### TASK REQUIREMENTS
Show all lines containing "Kheap" from the data below.

### DATASET RECORDS
- - - - -

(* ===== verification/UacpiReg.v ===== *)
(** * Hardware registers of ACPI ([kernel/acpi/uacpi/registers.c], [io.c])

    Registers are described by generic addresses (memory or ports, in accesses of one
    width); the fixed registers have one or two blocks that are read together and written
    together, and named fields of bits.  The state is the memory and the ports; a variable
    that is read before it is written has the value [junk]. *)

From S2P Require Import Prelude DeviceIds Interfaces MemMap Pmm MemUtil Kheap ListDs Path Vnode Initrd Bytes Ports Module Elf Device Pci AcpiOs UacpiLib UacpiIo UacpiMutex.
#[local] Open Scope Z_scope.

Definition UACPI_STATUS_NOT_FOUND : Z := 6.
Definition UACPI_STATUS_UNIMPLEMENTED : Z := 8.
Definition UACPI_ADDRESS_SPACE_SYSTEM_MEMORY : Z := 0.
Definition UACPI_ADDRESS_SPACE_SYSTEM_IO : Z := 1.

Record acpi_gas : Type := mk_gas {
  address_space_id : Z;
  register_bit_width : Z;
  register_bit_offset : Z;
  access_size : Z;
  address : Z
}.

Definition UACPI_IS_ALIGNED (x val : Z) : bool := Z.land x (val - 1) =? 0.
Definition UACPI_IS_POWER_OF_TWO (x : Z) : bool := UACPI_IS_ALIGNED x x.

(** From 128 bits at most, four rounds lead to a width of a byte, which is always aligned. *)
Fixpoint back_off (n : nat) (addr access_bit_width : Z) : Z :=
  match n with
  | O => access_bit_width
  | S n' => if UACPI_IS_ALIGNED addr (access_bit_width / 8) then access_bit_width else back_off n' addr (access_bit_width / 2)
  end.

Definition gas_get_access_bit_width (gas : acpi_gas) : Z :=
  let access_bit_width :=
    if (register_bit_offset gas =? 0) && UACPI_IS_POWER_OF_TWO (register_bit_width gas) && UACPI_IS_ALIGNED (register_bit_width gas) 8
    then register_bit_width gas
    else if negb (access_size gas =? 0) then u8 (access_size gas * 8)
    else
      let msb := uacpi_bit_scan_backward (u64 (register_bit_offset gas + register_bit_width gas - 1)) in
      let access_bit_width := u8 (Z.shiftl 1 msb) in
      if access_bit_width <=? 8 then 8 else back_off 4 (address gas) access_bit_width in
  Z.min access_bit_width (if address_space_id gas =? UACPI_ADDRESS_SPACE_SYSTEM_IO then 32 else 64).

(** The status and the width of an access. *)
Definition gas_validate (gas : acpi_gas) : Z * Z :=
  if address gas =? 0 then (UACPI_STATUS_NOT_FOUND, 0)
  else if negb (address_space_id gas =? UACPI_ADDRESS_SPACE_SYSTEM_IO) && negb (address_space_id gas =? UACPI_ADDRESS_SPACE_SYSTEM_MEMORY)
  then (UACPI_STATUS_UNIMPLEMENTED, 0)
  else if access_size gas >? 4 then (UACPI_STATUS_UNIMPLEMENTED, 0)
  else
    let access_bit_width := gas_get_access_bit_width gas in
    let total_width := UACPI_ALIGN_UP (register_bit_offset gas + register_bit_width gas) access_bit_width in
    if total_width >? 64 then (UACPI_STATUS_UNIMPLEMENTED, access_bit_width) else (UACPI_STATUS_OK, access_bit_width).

- - - - -

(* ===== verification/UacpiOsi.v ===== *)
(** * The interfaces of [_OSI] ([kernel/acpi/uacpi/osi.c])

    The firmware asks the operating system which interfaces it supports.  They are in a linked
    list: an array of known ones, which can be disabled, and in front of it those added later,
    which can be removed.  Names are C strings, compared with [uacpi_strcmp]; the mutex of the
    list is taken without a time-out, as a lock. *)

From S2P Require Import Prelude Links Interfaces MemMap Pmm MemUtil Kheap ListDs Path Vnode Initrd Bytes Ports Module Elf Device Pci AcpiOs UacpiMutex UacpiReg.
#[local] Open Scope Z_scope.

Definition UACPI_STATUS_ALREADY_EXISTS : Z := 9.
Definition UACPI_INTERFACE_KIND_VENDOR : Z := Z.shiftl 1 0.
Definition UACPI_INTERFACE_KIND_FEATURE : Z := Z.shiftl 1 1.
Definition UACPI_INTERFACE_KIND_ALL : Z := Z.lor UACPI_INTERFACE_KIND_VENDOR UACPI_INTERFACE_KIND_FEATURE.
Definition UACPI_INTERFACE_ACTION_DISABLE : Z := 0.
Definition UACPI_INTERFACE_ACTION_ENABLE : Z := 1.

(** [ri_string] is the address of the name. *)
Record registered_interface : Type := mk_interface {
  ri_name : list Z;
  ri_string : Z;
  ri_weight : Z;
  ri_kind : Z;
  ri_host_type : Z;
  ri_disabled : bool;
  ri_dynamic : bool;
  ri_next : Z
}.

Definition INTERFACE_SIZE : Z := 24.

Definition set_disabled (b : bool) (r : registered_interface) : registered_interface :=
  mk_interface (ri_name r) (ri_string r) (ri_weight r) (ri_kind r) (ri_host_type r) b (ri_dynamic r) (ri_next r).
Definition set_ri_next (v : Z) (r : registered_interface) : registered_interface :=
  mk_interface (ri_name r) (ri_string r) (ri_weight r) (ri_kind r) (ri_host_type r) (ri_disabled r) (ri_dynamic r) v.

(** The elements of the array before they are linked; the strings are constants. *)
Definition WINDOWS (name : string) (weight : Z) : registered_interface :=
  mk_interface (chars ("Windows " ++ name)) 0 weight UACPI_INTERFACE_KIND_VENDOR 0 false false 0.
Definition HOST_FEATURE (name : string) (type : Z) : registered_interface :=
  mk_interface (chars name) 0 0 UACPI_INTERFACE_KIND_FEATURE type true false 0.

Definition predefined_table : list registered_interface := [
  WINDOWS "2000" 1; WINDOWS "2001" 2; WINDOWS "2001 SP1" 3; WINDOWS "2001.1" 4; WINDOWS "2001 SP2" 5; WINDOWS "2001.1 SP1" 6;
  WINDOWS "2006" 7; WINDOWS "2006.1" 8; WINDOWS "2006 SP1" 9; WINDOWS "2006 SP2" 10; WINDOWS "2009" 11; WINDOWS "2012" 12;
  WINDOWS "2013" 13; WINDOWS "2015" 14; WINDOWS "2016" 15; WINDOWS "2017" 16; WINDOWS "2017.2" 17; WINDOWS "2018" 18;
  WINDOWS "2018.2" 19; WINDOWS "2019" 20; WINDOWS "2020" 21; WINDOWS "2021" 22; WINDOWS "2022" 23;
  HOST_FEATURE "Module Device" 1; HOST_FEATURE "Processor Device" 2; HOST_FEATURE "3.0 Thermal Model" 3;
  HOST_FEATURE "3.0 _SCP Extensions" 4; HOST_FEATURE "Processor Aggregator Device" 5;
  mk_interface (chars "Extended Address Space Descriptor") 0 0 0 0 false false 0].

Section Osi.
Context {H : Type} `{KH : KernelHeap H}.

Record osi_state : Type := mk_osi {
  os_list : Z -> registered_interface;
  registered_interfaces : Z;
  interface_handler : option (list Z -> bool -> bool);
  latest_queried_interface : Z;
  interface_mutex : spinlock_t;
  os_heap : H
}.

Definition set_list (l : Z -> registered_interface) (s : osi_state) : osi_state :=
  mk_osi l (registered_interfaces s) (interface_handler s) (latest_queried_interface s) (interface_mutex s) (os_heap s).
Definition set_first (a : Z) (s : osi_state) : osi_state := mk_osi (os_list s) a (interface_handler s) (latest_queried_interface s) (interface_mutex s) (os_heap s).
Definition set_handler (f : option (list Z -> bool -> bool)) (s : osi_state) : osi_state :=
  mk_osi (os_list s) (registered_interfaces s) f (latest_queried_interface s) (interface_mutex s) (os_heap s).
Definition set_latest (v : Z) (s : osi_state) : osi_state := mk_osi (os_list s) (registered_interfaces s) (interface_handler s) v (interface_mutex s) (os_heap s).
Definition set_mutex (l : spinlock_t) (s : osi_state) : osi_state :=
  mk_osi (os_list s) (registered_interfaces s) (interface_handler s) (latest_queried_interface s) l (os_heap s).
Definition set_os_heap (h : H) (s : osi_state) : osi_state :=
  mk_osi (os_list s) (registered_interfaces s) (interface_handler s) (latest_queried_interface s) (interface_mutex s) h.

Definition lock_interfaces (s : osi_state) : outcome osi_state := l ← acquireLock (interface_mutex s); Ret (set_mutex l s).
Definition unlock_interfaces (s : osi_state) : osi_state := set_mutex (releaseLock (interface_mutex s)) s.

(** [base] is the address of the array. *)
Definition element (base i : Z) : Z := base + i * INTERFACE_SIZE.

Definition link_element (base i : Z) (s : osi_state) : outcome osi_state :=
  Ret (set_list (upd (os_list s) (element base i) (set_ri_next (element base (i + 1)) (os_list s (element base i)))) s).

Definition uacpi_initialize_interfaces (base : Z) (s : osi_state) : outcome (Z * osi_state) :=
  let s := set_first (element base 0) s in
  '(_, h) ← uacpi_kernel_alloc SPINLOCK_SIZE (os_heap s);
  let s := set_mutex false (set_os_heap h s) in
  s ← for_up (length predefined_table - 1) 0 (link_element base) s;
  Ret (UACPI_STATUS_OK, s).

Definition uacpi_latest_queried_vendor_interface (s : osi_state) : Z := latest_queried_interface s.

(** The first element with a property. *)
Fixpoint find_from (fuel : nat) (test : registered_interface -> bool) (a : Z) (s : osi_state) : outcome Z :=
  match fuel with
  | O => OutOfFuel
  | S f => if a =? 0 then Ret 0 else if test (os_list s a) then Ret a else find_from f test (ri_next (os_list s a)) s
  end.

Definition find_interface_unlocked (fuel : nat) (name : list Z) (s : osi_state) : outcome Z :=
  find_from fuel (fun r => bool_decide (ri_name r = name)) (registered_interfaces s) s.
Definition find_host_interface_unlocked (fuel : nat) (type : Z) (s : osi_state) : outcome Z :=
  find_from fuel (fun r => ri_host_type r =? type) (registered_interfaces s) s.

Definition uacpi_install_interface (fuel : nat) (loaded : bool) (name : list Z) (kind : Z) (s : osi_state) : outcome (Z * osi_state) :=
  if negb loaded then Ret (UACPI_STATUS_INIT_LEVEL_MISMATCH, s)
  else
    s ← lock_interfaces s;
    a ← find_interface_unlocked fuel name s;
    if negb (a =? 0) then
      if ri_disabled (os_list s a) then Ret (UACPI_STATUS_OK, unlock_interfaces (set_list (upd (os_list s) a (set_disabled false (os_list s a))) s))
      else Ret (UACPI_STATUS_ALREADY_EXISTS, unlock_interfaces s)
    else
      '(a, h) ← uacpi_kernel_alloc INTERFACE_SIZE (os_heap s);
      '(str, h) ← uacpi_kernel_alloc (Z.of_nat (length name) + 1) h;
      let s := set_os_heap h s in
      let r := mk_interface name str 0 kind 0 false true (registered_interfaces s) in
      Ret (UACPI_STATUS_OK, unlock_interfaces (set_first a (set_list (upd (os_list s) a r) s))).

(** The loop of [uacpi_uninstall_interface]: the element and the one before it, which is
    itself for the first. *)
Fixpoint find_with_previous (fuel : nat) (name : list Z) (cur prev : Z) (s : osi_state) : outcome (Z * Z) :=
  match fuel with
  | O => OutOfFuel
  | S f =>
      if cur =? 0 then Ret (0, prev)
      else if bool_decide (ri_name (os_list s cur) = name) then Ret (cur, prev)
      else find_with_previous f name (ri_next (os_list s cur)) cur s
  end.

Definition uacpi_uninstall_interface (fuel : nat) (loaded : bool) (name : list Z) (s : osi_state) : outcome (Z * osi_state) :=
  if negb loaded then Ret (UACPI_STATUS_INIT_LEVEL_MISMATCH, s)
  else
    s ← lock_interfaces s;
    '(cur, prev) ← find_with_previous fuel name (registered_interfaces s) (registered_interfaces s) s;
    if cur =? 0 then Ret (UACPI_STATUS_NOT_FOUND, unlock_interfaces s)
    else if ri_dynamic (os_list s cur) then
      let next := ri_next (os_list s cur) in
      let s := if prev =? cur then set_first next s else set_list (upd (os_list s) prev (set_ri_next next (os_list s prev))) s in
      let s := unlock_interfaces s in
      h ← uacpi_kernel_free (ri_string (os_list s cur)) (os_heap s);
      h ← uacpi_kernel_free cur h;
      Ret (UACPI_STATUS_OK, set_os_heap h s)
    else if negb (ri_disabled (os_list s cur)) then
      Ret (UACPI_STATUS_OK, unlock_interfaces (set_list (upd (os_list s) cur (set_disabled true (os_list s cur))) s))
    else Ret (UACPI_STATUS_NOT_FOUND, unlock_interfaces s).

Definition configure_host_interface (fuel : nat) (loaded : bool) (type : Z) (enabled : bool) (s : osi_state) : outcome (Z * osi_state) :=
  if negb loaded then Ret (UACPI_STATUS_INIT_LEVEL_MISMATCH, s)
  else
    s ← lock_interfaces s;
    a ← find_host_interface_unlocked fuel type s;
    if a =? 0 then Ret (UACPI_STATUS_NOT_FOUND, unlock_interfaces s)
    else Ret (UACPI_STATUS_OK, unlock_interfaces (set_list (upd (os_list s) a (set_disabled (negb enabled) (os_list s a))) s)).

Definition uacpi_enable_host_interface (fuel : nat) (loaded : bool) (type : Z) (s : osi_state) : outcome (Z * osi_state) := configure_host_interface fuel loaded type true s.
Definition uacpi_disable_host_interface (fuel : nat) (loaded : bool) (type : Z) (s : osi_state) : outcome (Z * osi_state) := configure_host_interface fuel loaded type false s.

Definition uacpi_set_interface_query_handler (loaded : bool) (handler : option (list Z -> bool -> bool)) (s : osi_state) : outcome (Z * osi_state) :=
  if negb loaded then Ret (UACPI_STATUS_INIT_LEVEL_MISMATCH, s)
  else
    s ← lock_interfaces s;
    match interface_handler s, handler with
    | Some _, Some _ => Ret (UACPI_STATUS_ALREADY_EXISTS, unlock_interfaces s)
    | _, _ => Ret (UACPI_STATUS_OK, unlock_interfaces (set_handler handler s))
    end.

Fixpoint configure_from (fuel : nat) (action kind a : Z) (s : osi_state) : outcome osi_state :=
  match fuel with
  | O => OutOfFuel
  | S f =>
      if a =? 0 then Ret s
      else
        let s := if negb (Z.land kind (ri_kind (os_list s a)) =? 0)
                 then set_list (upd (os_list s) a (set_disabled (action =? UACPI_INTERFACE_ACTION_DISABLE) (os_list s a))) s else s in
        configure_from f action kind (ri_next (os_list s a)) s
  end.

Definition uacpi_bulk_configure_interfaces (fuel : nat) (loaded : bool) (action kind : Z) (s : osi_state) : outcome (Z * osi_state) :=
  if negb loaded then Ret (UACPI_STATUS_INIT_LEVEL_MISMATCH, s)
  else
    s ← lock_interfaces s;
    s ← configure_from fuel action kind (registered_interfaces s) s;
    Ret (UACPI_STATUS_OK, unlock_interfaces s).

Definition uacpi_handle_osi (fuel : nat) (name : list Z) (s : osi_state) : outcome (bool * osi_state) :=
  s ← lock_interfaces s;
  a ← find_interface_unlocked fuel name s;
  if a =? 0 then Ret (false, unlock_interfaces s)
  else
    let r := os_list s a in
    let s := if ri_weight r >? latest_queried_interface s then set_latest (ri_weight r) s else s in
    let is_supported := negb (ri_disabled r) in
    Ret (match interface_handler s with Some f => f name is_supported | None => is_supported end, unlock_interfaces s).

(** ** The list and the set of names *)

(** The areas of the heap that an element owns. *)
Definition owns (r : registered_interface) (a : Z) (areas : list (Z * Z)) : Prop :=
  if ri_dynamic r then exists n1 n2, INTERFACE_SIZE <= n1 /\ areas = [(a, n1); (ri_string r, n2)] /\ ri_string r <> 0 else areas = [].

- - - - -

### EXERCISE ANSWER
From S2P Require Import Prelude DeviceIds Interfaces MemMap Pmm MemUtil Kheap ListDs Path Vnode Initrd Bytes Ports Module Elf Device Pci AcpiOs UacpiLib UacpiIo UacpiMutex.
From S2P Require Import Prelude Links Interfaces MemMap Pmm MemUtil Kheap ListDs Path Vnode Initrd Bytes Ports Module Elf Device Pci AcpiOs UacpiMutex UacpiReg.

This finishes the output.